Beginning with the first line of the data below, set down each line exactly through the line that contains "CliCommands.v".

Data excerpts

=== Begin Enclosure ===

(* ===== verification/_CoqProject ===== *)
-Q . S2P
Prelude.v
Text.v
Json.v
Encoding.v
JsonText.v
Http.v
Schema.v
Effects.v
Rls.v
Outcomes.v
Failures.v
DbTenancy.v
DbWorkload.v
DbCluster.v
Cursor.v
Wire.v
Sample.v
Slug.v
Settings.v
EventBus.v
Scheduler.v
DeployController.v
ServiceController.v
LbRegistry.v
LoadBalancer.v
Certificates.v
Auth.v
Concrete.v
ApiCore.v
ApiOrgs.v
ApiApps.v
ApiAuth.v
Handlers.v
Isolation.v
Quotas.v
Writes.v
Routes.v
Bodies.v
Members.v
Runtime.v
NodeAgent.v
Docker.v
WorkerServer.v
WorkerClient.v
ImageBuilder.v
Startup.v
Started.v
AtWork.v
SimNet.v
Pipeline.v
Deploys.v
Accounts.v
Traffic.v
ApiMux.v
Typed.v
Pages.v
Cluster.v
Platform.v
Served.v
Races.v
CliTypes.v
ApiClient.v
Replies.v
CliBodies.v
CliConfig.v
CliCommands.v
CliSession.v
CliErrors.v
CliRecovery.v
Cli.v
(* ===== verification/Text.v ===== *)
(** * Text: Go's strings package, as far as the services use it *)
From S2P Require Import Prelude.
From stdpp Require Import base strings list pretty.
From Stdlib Require Import ZArith Lia Ascii.
Open Scope Z_scope.

Lemma append_assoc (a b c : string) : (a +:+ b) +:+ c = a +:+ b +:+ c.
Proof. induction a as [|x a IH]; [done|]. change (String x ((a +:+ b) +:+ c) = String x (a +:+ b +:+ c)). by rewrite IH. Qed.
Lemma append_nil_r (a : string) : a +:+ "" = a.
Proof. induction a as [|x a IH]; [done|]. change (String x (a +:+ "") = String x a). by rewrite IH. Qed.

(** [strings.Split(s, sep)] for a one-byte [sep]. *)
Fixpoint split_on (sep : ascii) (s : string) : list string :=
  match s with
  | "" => [""]
  | String c s =>
      if decide (c = sep) then "" :: split_on sep s
      else match split_on sep s with x :: l => String c x :: l | [] => [String c ""] end
  end.
(** [strings.Cut(s, sep)]: what is before, and after, the first [sep]. *)
Fixpoint cut_on (sep : ascii) (s : string) : string * option string :=
  match s with
  | "" => ("", None)
  | String c s => if decide (c = sep) then ("", Some s)
                  else let '(a, b) := cut_on sep s in (String c a, b)
  end.

Lemma split_on_nonempty sep s : split_on sep s ≠ [].
Proof. destruct s as [|c s]; simpl; [done|]. case_decide; [done|]. by destruct (split_on sep s). Qed.
Lemma split_on_join sep s t :
  split_on sep (s +:+ String sep t) = split_on sep s ++ split_on sep t.
Proof.
  induction s as [|c s IH]; simpl.
  - by rewrite decide_True.
  - change (String c s +:+ String sep t) with (String c (s +:+ String sep t)). simpl.
    case_decide; rewrite IH; [done|]. pose proof (split_on_nonempty sep s). by destruct (split_on sep s).
Qed.
Lemma split_on_plain sep x :
  Forall (λ c, c ≠ sep) (String.list_ascii_of_string x) → split_on sep x = [x].
Proof.
  induction x as [|c x IH]; simpl; intros Hx; [done|].
  apply Forall_cons in Hx as [? ?]. rewrite decide_False by done. by rewrite IH.
Qed.
Lemma split_on_app sep x y :
  Forall (λ c, c ≠ sep) (String.list_ascii_of_string x) →
  split_on sep (x +:+ String sep y) = x :: split_on sep y.
Proof. intros Hx. by rewrite split_on_join, split_on_plain. Qed.
Lemma cut_on_app sep x y :
  Forall (λ c, c ≠ sep) (String.list_ascii_of_string x) →
  cut_on sep (x +:+ y) = (let '(a, b) := cut_on sep y in (x +:+ a, b)).
Proof.
  induction x as [|c x IH]; simpl; intros Hx; [change ("" +:+ y) with y; by destruct (cut_on sep y)|].
  apply Forall_cons in Hx as [? ?]. rewrite decide_False, IH by done. by destruct (cut_on sep y).
Qed.
Lemma cut_on_plain sep x :
  Forall (λ c, c ≠ sep) (String.list_ascii_of_string x) → cut_on sep x = (x, None).
Proof.
  induction x as [|c x IH]; simpl; intros Hx; [done|].
  apply Forall_cons in Hx as [? ?]. rewrite decide_False by done. by rewrite IH.
Qed.

(** ** Numbers *)

(** [strconv.Atoi]: an optional sign, then digits, within 64 bits. *)
Definition digit (c : ascii) : option Z :=
  let n := Z.of_nat (nat_of_ascii c) in if decide (48 ≤ n ≤ 57) then Some (n - 48) else None.
Fixpoint digits (acc : Z) (s : string) : option Z :=
  match s with
  | "" => Some acc
  | String c s => d ← digit c; digits (10 * acc + d) s
  end.
Definition Atoi (s : string) : option Z :=
  let unsigned s := if decide (s = "") then None else digits 0 s in
  n ← match s with
      | String "-" s => Z.opp <$> unsigned s
      | String "+" s => unsigned s
      | s => unsigned s
      end;
  if decide (- 2 ^ 63 ≤ n < 2 ^ 63) then Some n else None.

Lemma ten (P : N → Prop) :
  P 0%N → P 1%N → P 2%N → P 3%N → P 4%N → P 5%N → P 6%N → P 7%N → P 8%N → P 9%N →
  ∀ x, (x < 10)%N → P x.
Proof. intros. destruct x as [|p]; [done|]. do 4 (try (destruct p as [p|p|]; try done; try lia)). Qed.
Lemma digit_pretty x : (x < 10)%N → digit (pretty_N_char x) = Some (Z.of_N x).
Proof. revert x. by apply ten. Qed.
Lemma digits_pretty_go x s : digits 0 (pretty_N_go x s) = digits (Z.of_N x) s.
Proof.
  revert s. induction (N.lt_wf_0 x) as [x _ IH]; intros s.
  destruct (decide (x = 0%N)) as [->|Hx]; [by rewrite pretty_N_go_0|].
  rewrite pretty_N_go_step by lia. rewrite IH by (apply N.div_lt; lia).
  cbn [digits]. rewrite digit_pretty by (apply N.mod_lt; lia). simpl. f_equal.
  pose proof (N.div_mod x 10). lia.
Qed.
Lemma pretty_N_go_head x s :
  (0 < x)%N → ∃ y s', (y < 10)%N ∧ pretty_N_go x s = String (pretty_N_char y) s'.
Proof.
  revert s. induction (N.lt_wf_0 x) as [x _ IH]; intros s Hx. rewrite pretty_N_go_step by lia.
  destruct (decide (N.div x 10 = 0%N)) as [->|Hd]; [|apply IH; [apply N.div_lt; lia|by apply N.neq_0_lt_0]].
  rewrite pretty_N_go_0. eexists _, _. split; [|done]. apply N.mod_lt. lia.
Qed.
Lemma digits_pretty x : 0 < x → digits 0 (pretty x) = Some x ∧ ∃ y s, (y < 10)%N ∧ pretty x = String (pretty_N_char y) s.
Proof.
  intros Hx. destruct x as [|p|p]; [lia| |lia].
  change (pretty (Z.pos p)) with (if decide (N.pos p = 0%N) then "0" else pretty_N_go (N.pos p) "").
  rewrite decide_False by done. split; [apply digits_pretty_go|]. by apply pretty_N_go_head.
Qed.
(** What [%d] prints of a port is read back. *)
Lemma Atoi_pretty x : 0 < x < 2 ^ 63 → Atoi (pretty x) = Some x.
Proof.
  intros Hx. destruct (digits_pretty x) as (Hd & y & s & Hy & E); [lia|]. rewrite E in Hd |- *.
  unfold Atoi. clear E. revert Hd. pattern y. revert y Hy.
  apply ten; cbn [pretty_N_char]; intros Hd;
    rewrite decide_False by done; rewrite Hd; simpl; by rewrite decide_True by lia.
Qed.
Lemma digits_plain acc s n : digits acc s = Some n → Forall (λ c, c ≠ "/"%char) (String.list_ascii_of_string s).
Proof.
  revert acc. induction s as [|c s IH]; intros acc; [by constructor|]. simpl.
  destruct (digit c) as [d|] eqn:Ed; [|done]. intros Hs%IH. constructor; [|done]. by intros ->.
Qed.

=== End Enclosure ===

*FINISHED EXERCISE*.
(* ===== verification/_CoqProject ===== *)
-Q . S2P
Prelude.v
Text.v
Json.v
Encoding.v
JsonText.v
Http.v
Schema.v
Effects.v
Rls.v
Outcomes.v
Failures.v
DbTenancy.v
DbWorkload.v
DbCluster.v
Cursor.v
Wire.v
Sample.v
Slug.v
Settings.v
EventBus.v
Scheduler.v
DeployController.v
ServiceController.v
LbRegistry.v
LoadBalancer.v
Certificates.v
Auth.v
Concrete.v
ApiCore.v
ApiOrgs.v
ApiApps.v
ApiAuth.v
Handlers.v
Isolation.v
Quotas.v
Writes.v
Routes.v
Bodies.v
Members.v
Runtime.v
NodeAgent.v
Docker.v
WorkerServer.v
WorkerClient.v
ImageBuilder.v
Startup.v
Started.v
AtWork.v
SimNet.v
Pipeline.v
Deploys.v
Accounts.v
Traffic.v
ApiMux.v
Typed.v
Pages.v
Cluster.v
Platform.v
Served.v
Races.v
CliTypes.v
ApiClient.v
Replies.v
CliBodies.v
CliConfig.v
CliCommands.v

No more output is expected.